加えて、「コンプライアンスが単なる法令遵守とイコールであれば、それは義務にどれだけのコストをかけるかという経営課題になる。しかし、コンプライアンスを社会的要請への適応と考えれば、『法令上の義務』に応えることを含め、複雑・多様な社会的要請に応えるという、まさに経営上の判断である。これからは、コンプライアンスを単にコストと考えるのではなく、企業の付加価値を高め、進化していくための経営課題であると位置付けるべきである」と強調した。
続いて、日本経団連社会貢献担当者懇談会の嶋田実名子座長が「CSR時代の社会貢献活動」と題し、活動報告を行った。
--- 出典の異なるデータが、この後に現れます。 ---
(** Mapping a block for a read. *)
Lemma sfs_bmap_read s p sv (n : nat) :
  vol_ok s -> file_ok s p sv -> (n < NBLOCKS)%nat ->
  exists d, same_data (s_dev s) d /\
    (sfs_bmap p (Z.of_nat n) false s = Done (fblock (disk s) (sv_i sv) n) (set_dev d s) \/
     sfs_bmap p (Z.of_nat n) false s = Fail EIO (set_dev d s)).
Proof.
  intros V F Hn. pose proof (fo_direct _ _ _ F) as Hdl. unfold sfs_bmap.
  assert (Hid : set_dev (s_dev s) s = s) by (by destruct s).
  assert (Hsd : same_data (s_dev s) (s_dev s)) by (split; [apply V|done]).
  destruct (decide (Z.of_nat n < SFS_NDIRECT)) as [D0|D0]; unfold SFS_NDIRECT in D0.
  - unfold bmap_direct. rewrite (bind_Done _ _ _ _ _ (get_sv_eq s p sv (fo_obj _ _ _ F))).
    destruct (lookup_lt_is_Some_2 (sfi_direct (sv_i sv)) n ltac:(lia)) as [b Hb].
    assert (Hfb : fblock (disk s) (sv_i sv) n = b).
    { unfold fblock, ftable. by rewrite lookup_app_l, Hb by lia. }
    exists (s_dev s). split; [done|]. left. rewrite Hid. munfold. rewrite zlookup_nat, Hb.
    rewrite decide_False by (by intros []).
    rewrite (check_used_spec (w := w)); [by rewrite Hfb|done|]. rewrite <- Hfb. by apply (file_ok_range s p).
  - assert (Hn' : (15 <= n < NBLOCKS)%nat) by lia.
    destruct (idoff_eq n Hn') as [E1 E2]. rewrite E1, E2. rewrite decide_False by lia.
    rewrite (bind_Done _ _ _ _ _ (get_sv_eq s p sv (fo_obj _ _ _ F))).
    destruct (lookup_lt_is_Some_2 (idwords (disk s) (sv_i sv)) (n - 15)) as [b Hb].
    { rewrite length_idwords. unfold NBLOCKS in Hn. lia. }
    assert (Hfb : fblock (disk s) (sv_i sv) n = b).
    { unfold fblock, ftable. rewrite lookup_app_r by lia. by rewrite Hdl, Hb. }
    destruct (decide (sfi_indirect (sv_i sv) = 0)) as [Hi|Hi].
    + rewrite decide_True by done. exists (s_dev s). split; [done|]. left. rewrite Hid, Hfb.
      unfold idwords in Hb. rewrite decide_True in Hb by done. by apply lookup_replicate in Hb as [-> _].
    + rewrite decide_False by (by intros []). unfold bmap_indirect.
      destruct (indirect_range s p sv F) as [|[Hri Hti]]; [done|]. pose proof (vo_max _ V).
      destruct (sector_of s (sfi_indirect (sv_i sv)) V ltac:(lia)) as [x Hx].
      destruct (sfs_rblock_spec s zero_block (Z.to_nat (sfi_indirect (sv_i sv))) x V eq_refl ltac:(lia) Hx) as (d & Hd & E).
      exists d. split; [done|]. rewrite Z2Nat.id in E by lia.
      munfold. rewrite (get_sv_eq s p sv) by apply F. rewrite decide_False by done.
      destruct E as [E|E]; rewrite E; [left|by right].
      assert (Hw : words_of (Z.to_nat SFS_DBPERIDB) x !! (n - 15)%nat = Some b).
      { unfold idwords, blk in Hb. rewrite decide_False in Hb by done. by rewrite Hx in Hb. }
      rewrite zlookup_nat, Hw. rewrite decide_False by (by intros []).
      rewrite (check_used_spec (w := w)); [by rewrite Hfb|by apply vol_ok_dev|]. rewrite <- Hfb. by apply (file_ok_range s p).
Qed.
この中で嶋田座長は、「社会貢献とは、自発的に社会の課題に取り組み、直接の対価を求めることなく、資源や専門能力を投入し、その解決に貢献することである。社会と関わりを持つことで、人材の質的向上につながることも期待される。これが、CSR時代の社会貢献活動を企業が実施するひとつの背景となっている」と述べた。さらに、「日本経団連会員企業と1%クラブ法人会員を対象に行った『2006年度社会貢献活動実績調査結果』によると、企業による社会貢献支出の現状は、支出総額1786億円、1社平均4億5400万円である。支出分野としては、学術・研究や教育が増加傾向にある。また、CSRとは持続可能な地球と社会をめざして、企業が責任を持って事業活動を行うことであり、企業の視点に立つと、企業の社会的、経済的価値を高める活動である。世界的にも“すべての組織は社会的責任を負って活動すべきである”との考え方の下、ISO26000において、CSRのCを取った“SR”を“持続可能な発展および社会の繁栄との調和”等と定義することを検討中である」と述べた。
また「企業の社会貢献活動の変遷をみると、80年代までは利益の一部還元であり、“陰徳こそ美徳”とされ、90年代には大型イベント協賛から効率的で地道な活動に転換しつつ情報開示が進められ、2000年代からはCSRの一環と位置付け、社会的活動に投資することにより持続可能な社会づくりを支援するという考え方になった。こうした変遷の中で、今般、社会貢献担当者懇談会において『CSR時代の社会貢献活動』という本を取りまとめた。バブル期を経て、企業は、資金提供だけでは何も残らないことを学び、資金支援型から、マーケティング支援や物品支援など企業の強みを活かした活動や、企業の持つ体育館などの施設を提供するといった協働型へと移っている」と指摘。「NPOは企業人とは違う目で社会を見ており、企業とNPOとの協働は両者にとって有益である。企業人一人ひとりが社会との関わりを深めていくことが、CSR達成のカギになるという視点をもって、社会貢献活動を見ていただきたい」と述べた。